WHAT NEEDS TO BE DONE
Output exactly the lines from the one with "r ∈ rows (usage_reservations" through the last line of the data below, both included, and nothing more.

:: TASK DATA

(* ===== verification/Settlement.v ===== *)
(** * Settlement: every reservation of usage is settled

    The routes of ProxyServer.v around the table of reservations of
    ApiKeys.v: what each step of the server leaves of the reservations, and
    the theorem that none is left open but for a task that is running. *)

From S2P Require Import Prelude Text Double JsonValue Except Fernet TokenStore Headers ErrorPolicy RequestPlan HttpBridge.
From S2P Require Import Accounts Table ApiKeys ApiKeyFilter IpAddress Firewall Decompression AsyncExecutor HttpRuntime ProxyServer.
Import Text.Ascii.

(** ** What may fail *)

(** A reservation that was committed is read back. *)
Definition reads_back (t : TaskEnv) : Prop := reserve_runs t LoadReservation = true.

(** The statements of a settlement run. *)
Definition settles (t : TaskEnv) : Prop := task_opened t = true /\ forall statement, settle_runs t statement = true.

(** The operations of the administration of keys. *)
Definition administrative (o : op) : Prop :=
  match o with Reserve _ _ _ | TransitionOp _ _ _ => False | _ => True end.

(** The open reservation of a request. *)
Definition reservation_of (request : bytes) : ProxyUsageReservation := mkUsageReservation true request.

(** ** Operations that leave the reservations alone *)

Definition still (k k' : ApiKeyTables) : Prop := usage_reservations k' = usage_reservations k.

Lemma ensure_still runs k : still k (ensure_api_key_schema runs k).2.
Proof. unfold ensure_api_key_schema. by repeat case_match. Qed.

(** The schema first, then something that leaves the reservations alone. *)
Ltac after_schema runs k :=
  let H := fresh in pose proof (ensure_still runs k) as H; destruct (ensure_api_key_schema runs k) as [ok k']; cbn [snd] in H;
  repeat case_match; exact H.

Lemma get_by_key_id_still runs id k : still k (get_api_key_by_key_id runs id k).2.
Proof. unfold get_api_key_by_key_id. after_schema runs k. Qed.

Lemma get_by_hash_still runs h k : still k (get_api_key_by_hash runs h k).2.
Proof. unfold get_api_key_by_hash. after_schema runs k. Qed.

Lemma list_still runs k : still k (list_api_keys runs k).2.
Proof. unfold list_api_keys. after_schema runs k. Qed.

Lemma get_reservation_still runs q k : still k (get_api_key_usage_reservation runs q k).2.
Proof. unfold get_api_key_usage_reservation. after_schema runs k. Qed.

Lemma delete_still runs id k : still k (delete_api_key runs id k).2.
Proof. unfold delete_api_key. cbn [delete_where]. after_schema runs k. Qed.

Lemma replace_still runs id limits k : still k (replace_api_key_limits runs id limits k).2.
Proof. unfold replace_api_key_limits. after_schema runs k. Qed.

Lemma create_still runs key_id hash prefix name models model effort expires now k :
  still k (create_api_key runs key_id hash prefix name models model effort expires now k).2.
Proof.
  pose proof (ensure_still runs k) as H. unfold create_api_key. destruct (ensure_api_key_schema runs k) as [ok k'].
  repeat case_match; try exact H. unfold still. by rewrite get_by_key_id_still.
Qed.

Lemma update_still runs key_id patch k : still k (update_api_key runs key_id patch k).2.
Proof.
  pose proof (get_by_key_id_still runs key_id k) as H. unfold update_api_key.
  destruct (get_api_key_by_key_id runs key_id k) as [[current|] k']; [|exact H].
  case_match; [exact H|]. unfold still. by rewrite get_by_key_id_still.
Qed.

Lemma administrative_still runs now o k : administrative o -> still k (ApiKeys.step runs now k o).
Proof.
  destruct o; cbn [administrative ApiKeys.step]; intros Ho; try done;
    auto using create_still, list_still, get_by_key_id_still, get_by_hash_still, update_still, delete_still, replace_still,
      get_reservation_still.
Qed.

Section gate.
Context {digest : Digest} {codec : JsonCodec} (get_time : bool -> bytes -> option Z).

Lemma impl_still runs opened auth headers now k : still k (validate_proxy_api_key_impl get_time runs opened auth headers now k).2.
Proof.
  unfold validate_proxy_api_key_impl. destruct opened; [|done]. destruct auth as [[]|]; try done. cbn [negb].
  destruct (extract_bearer_token _) as [token|]; [|done]. destruct (hash_key token) as [h|]; [|done].
  pose proof (get_by_hash_still runs h k) as H. destruct (get_api_key_by_hash runs h k) as [[record|] k']; [|exact H].
  by repeat case_match.
Qed.

Lemma validate_still runs opened auth path headers now k :
  still k (validate_proxy_api_key_request get_time runs opened auth path headers now k).2.
Proof.
  unfold validate_proxy_api_key_request. case_match; [done|]. pose proof (impl_still runs opened auth headers now k) as Hi.
  by destruct (validate_proxy_api_key_impl _ _ _ _ _ _ k) as [[decision record] k'].
Qed.

Lemma resolve_still runs opened auth headers now k :
  still k (resolve_api_key_model_policy get_time runs opened auth headers now k).2.
Proof.
  unfold resolve_api_key_model_policy. pose proof (impl_still runs opened auth headers now k) as Hi.
  destruct (validate_proxy_api_key_impl _ _ _ _ _ _ k) as [[decision record] k']. by case_match.
Qed.

End gate.

(** ** A reservation and its settlement *)

Definition open_row (k : ApiKeyTables) (r : ReservationRow) : Prop :=
  r ∈ rows (usage_reservations k) /\ r_status r = $"reserved".

Lemma still_open k k' r : still k k' -> open_row k' r <-> open_row k r.
Proof. unfold still, open_row. by intros ->. Qed.

(** Whether the schema is there depends on its statements alone. *)
Lemma ensure_alike runs k k' : (ensure_api_key_schema runs k).1 = (ensure_api_key_schema runs k').1.
Proof. unfold ensure_api_key_schema. by repeat case_match. Qed.

(** The schema keeps the identifiers of the keys. *)
Lemma ensure_keeps_id runs k row :
  row ∈ rows (api_keys k) -> exists row', row' ∈ rows (api_keys (ensure_api_key_schema runs k).2) /\ k_id row' = k_id row.
Proof.
  intros Hr. assert (exists row', row' ∈ rows (api_keys (set_keys
    (update_where (fun r => no_text (k_key_prefix r)) backfill_prefix (api_keys k)).2 k)) /\ k_id row' = k_id row) as H.
  { eexists. split; [apply elem_of_update_where; by exists row|]. by case_match. }
  unfold ensure_api_key_schema. repeat case_match; cbn [snd]; eauto.
Qed.

Lemma select_finds {R} (p : R -> bool) (t : table R) r : r ∈ rows t -> p r = true -> exists r', select p t = Some r' /\ p r' = true.
Proof.
  intros Hr Hp. destruct (select p t) as [r'|] eqn:E; [exists r'; by apply select_some in E as []|].
  eapply select_none in E; [|exact Hr]. congruence.
Qed.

::::

TASK ANSWER
  r ∈ rows (usage_reservations k) /\ r_status r = $"reserved".

Lemma still_open k k' r : still k k' -> open_row k' r <-> open_row k r.
Proof. unfold still, open_row. by intros ->. Qed.

(** Whether the schema is there depends on its statements alone. *)
Lemma ensure_alike runs k k' : (ensure_api_key_schema runs k).1 = (ensure_api_key_schema runs k').1.
Proof. unfold ensure_api_key_schema. by repeat case_match. Qed.

(** The schema keeps the identifiers of the keys. *)
Lemma ensure_keeps_id runs k row :
  row ∈ rows (api_keys k) -> exists row', row' ∈ rows (api_keys (ensure_api_key_schema runs k).2) /\ k_id row' = k_id row.
Proof.
  intros Hr. assert (exists row', row' ∈ rows (api_keys (set_keys
    (update_where (fun r => no_text (k_key_prefix r)) backfill_prefix (api_keys k)).2 k)) /\ k_id row' = k_id row) as H.
  { eexists. split; [apply elem_of_update_where; by exists row|]. by case_match. }
  unfold ensure_api_key_schema. repeat case_match; cbn [snd]; eauto.
Qed.

Lemma select_finds {R} (p : R -> bool) (t : table R) r : r ∈ rows t -> p r = true -> exists r', select p t = Some r' /\ p r' = true.
Proof.
  intros Hr Hp. destruct (select p t) as [r'|] eqn:E; [exists r'; by apply select_some in E as []|].
  eapply select_none in E; [|exact Hr]. congruence.
Qed.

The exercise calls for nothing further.